[Dataset entries]
◇ ◇ ◇ ◇

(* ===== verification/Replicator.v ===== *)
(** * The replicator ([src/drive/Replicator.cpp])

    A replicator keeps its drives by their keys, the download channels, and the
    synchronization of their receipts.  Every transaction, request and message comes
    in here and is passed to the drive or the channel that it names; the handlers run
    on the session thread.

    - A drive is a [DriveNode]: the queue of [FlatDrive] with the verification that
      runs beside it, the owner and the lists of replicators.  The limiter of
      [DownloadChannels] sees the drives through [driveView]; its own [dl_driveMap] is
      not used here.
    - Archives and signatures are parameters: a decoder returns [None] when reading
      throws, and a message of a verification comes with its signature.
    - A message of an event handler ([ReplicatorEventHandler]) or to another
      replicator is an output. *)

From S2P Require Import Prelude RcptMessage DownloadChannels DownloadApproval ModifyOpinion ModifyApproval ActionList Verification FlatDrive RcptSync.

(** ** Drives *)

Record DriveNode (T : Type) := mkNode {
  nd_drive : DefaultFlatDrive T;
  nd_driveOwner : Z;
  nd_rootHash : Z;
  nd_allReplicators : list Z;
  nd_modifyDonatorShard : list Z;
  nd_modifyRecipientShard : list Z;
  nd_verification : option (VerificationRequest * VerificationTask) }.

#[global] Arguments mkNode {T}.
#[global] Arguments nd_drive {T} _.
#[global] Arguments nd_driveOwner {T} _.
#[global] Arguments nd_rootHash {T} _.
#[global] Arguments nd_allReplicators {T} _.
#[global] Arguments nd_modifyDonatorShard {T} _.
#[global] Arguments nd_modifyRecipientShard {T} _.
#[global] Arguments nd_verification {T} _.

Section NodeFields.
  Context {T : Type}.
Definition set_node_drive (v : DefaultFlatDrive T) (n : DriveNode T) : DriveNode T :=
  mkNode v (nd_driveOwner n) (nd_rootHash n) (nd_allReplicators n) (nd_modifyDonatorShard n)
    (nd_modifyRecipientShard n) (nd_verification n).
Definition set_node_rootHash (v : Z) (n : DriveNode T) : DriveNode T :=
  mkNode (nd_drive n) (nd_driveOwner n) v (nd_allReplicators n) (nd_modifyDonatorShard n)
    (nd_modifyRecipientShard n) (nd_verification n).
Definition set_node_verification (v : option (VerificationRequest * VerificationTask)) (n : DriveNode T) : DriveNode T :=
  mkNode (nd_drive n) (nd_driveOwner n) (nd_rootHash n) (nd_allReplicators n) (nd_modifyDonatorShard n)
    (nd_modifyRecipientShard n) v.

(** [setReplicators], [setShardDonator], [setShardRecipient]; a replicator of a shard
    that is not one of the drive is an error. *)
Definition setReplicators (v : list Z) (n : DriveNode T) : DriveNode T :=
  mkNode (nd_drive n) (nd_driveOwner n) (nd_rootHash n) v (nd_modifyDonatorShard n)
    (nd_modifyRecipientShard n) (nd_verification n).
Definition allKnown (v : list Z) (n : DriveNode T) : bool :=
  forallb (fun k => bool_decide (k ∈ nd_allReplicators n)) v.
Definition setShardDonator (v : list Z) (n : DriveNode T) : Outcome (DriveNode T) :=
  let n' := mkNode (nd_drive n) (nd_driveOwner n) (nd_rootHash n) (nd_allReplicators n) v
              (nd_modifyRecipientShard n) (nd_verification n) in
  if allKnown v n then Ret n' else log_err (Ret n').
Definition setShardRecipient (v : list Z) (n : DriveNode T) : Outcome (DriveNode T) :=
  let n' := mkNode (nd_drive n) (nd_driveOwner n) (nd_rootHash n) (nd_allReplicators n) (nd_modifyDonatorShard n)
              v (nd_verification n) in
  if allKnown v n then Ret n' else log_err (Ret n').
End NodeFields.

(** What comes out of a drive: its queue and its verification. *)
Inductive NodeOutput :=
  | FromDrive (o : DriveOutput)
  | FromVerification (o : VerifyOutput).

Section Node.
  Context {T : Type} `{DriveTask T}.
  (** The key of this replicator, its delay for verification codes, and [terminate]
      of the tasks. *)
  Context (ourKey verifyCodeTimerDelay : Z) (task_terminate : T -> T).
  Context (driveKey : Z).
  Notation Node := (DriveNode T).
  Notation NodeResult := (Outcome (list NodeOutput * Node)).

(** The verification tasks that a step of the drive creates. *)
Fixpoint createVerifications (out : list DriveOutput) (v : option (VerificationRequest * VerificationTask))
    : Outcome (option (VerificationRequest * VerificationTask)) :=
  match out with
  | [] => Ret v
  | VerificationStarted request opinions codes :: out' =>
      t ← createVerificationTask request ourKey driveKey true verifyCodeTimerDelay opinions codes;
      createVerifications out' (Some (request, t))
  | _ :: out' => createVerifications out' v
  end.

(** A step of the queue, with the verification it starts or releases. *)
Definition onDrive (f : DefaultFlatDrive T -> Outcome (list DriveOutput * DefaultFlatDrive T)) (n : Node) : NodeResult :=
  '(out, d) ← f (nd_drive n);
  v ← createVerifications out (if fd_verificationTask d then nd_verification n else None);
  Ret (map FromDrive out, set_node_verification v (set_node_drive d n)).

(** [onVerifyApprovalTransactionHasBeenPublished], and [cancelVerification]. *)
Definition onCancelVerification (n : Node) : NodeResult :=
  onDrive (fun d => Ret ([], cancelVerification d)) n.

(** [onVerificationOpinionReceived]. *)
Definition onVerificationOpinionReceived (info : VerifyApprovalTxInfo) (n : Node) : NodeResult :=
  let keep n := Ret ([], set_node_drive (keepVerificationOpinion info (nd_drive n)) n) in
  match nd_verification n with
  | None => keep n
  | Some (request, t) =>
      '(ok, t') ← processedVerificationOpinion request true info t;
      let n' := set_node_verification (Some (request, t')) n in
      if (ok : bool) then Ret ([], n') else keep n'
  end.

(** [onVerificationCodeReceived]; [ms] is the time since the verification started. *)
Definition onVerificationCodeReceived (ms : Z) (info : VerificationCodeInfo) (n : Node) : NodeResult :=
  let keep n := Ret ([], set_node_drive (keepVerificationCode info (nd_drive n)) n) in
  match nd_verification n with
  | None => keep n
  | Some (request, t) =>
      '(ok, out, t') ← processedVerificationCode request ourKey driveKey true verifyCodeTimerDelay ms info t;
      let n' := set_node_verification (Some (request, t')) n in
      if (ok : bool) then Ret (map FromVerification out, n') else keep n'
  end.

◇ ◇ ◇ ◇

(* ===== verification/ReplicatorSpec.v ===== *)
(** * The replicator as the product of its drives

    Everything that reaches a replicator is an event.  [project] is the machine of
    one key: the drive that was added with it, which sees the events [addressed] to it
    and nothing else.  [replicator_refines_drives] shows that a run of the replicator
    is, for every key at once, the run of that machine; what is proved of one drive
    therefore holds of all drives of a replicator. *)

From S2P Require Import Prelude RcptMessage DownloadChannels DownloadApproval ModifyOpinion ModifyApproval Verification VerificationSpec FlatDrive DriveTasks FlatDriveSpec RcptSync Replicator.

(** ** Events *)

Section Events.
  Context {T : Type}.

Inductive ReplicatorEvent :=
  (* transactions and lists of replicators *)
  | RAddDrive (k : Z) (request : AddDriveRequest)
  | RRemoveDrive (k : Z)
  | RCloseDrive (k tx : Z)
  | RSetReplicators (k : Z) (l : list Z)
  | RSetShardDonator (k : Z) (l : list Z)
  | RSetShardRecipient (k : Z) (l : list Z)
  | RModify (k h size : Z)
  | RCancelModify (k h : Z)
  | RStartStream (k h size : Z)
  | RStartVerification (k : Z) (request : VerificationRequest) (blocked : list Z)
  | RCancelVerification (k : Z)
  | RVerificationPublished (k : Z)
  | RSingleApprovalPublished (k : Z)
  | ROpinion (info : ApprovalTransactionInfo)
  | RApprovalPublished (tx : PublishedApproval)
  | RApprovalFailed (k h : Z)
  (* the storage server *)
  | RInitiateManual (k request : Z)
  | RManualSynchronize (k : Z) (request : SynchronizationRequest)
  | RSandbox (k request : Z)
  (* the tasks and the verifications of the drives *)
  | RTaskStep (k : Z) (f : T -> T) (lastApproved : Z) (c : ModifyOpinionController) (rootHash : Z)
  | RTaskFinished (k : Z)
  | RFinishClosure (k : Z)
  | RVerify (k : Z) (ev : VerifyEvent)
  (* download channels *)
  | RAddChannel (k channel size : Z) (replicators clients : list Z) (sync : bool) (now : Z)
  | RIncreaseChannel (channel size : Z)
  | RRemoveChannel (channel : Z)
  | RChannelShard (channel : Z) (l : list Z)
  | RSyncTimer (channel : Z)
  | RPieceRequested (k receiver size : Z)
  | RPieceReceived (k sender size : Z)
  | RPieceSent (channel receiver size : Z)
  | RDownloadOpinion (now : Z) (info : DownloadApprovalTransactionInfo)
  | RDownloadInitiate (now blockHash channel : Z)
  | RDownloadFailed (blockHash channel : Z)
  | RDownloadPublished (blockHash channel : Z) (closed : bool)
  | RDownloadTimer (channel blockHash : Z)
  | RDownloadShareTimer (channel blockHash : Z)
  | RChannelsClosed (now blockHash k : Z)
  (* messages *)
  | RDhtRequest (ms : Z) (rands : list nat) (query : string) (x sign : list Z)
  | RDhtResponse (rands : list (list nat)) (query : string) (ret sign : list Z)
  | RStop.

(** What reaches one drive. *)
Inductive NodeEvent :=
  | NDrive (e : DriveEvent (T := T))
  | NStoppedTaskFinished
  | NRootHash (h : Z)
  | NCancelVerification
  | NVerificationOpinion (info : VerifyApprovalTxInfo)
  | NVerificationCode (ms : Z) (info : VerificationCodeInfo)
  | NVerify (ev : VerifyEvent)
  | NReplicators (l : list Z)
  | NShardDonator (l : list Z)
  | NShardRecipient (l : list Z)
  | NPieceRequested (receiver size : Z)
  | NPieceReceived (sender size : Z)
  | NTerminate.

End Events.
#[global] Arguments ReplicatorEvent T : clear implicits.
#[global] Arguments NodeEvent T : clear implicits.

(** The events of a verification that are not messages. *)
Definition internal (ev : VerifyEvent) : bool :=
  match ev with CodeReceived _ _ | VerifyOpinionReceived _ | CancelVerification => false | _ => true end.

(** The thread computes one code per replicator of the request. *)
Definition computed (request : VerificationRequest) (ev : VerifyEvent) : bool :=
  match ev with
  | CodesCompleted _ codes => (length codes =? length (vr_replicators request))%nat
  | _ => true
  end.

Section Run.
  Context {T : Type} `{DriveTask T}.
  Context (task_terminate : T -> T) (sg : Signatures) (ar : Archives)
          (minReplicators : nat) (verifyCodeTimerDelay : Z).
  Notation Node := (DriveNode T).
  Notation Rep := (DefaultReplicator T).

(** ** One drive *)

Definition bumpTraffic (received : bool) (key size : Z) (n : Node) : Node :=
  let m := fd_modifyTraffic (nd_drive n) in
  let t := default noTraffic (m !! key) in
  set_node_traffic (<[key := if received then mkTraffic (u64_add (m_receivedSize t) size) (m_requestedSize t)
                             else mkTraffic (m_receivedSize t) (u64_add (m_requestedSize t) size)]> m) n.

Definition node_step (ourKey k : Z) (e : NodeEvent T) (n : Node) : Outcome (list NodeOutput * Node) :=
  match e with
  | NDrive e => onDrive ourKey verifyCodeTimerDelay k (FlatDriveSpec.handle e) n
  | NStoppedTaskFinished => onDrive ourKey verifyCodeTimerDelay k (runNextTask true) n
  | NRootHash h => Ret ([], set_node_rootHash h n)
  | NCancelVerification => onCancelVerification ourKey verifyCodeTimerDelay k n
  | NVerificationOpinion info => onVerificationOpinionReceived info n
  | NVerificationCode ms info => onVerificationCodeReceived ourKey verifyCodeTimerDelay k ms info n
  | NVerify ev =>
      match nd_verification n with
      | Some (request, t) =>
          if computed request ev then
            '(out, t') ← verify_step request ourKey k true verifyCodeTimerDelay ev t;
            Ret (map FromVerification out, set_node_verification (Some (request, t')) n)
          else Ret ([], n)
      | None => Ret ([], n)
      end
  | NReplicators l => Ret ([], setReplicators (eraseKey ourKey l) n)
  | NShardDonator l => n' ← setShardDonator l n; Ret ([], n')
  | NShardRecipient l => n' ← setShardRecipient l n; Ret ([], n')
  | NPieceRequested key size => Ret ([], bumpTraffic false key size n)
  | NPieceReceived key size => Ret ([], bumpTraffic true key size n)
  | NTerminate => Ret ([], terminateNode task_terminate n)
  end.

◇ ◇ ◇ ◇

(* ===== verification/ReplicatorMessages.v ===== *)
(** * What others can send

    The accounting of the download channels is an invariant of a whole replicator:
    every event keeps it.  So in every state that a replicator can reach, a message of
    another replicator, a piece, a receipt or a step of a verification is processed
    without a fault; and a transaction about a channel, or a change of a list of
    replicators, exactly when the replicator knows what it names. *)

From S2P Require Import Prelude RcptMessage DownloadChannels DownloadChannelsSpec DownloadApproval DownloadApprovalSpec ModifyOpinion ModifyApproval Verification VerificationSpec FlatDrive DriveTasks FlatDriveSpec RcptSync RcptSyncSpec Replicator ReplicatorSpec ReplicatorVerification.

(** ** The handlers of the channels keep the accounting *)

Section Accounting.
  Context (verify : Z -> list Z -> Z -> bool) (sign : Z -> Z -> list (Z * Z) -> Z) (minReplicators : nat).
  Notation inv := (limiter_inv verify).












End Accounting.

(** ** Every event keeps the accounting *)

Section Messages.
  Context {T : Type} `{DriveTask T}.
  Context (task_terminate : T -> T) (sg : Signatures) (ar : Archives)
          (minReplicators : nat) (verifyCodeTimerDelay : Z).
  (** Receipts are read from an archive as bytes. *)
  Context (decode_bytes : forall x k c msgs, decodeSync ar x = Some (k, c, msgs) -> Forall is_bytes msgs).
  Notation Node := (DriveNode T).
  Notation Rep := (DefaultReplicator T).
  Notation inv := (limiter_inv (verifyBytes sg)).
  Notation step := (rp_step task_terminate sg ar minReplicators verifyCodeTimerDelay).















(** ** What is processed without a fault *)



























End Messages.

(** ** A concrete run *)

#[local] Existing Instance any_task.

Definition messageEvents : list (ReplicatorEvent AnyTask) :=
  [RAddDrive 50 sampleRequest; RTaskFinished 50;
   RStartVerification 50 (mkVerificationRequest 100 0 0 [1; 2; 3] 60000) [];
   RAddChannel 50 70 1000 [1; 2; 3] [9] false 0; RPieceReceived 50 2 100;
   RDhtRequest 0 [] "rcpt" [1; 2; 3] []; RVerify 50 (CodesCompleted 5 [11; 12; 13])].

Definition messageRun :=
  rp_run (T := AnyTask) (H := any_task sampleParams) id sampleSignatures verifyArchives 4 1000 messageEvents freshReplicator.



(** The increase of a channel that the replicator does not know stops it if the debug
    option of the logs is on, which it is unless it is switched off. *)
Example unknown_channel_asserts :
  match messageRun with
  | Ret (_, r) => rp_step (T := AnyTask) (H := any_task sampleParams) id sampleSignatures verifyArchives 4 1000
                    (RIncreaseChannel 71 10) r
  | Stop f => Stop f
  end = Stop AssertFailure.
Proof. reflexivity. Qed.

◇ ◇ ◇ ◇

[Activity]
Copy out only the lines of the records above from the one with "(channel : Z) (l : list Z)" through the one with "(closed : bool)", exactly as they stand, both included.

[Your solution]
  | RChannelShard (channel : Z) (l : list Z)
  | RSyncTimer (channel : Z)
  | RPieceRequested (k receiver size : Z)
  | RPieceReceived (k sender size : Z)
  | RPieceSent (channel receiver size : Z)
  | RDownloadOpinion (now : Z) (info : DownloadApprovalTransactionInfo)
  | RDownloadInitiate (now blockHash channel : Z)
  | RDownloadFailed (blockHash channel : Z)
  | RDownloadPublished (blockHash channel : Z) (closed : bool)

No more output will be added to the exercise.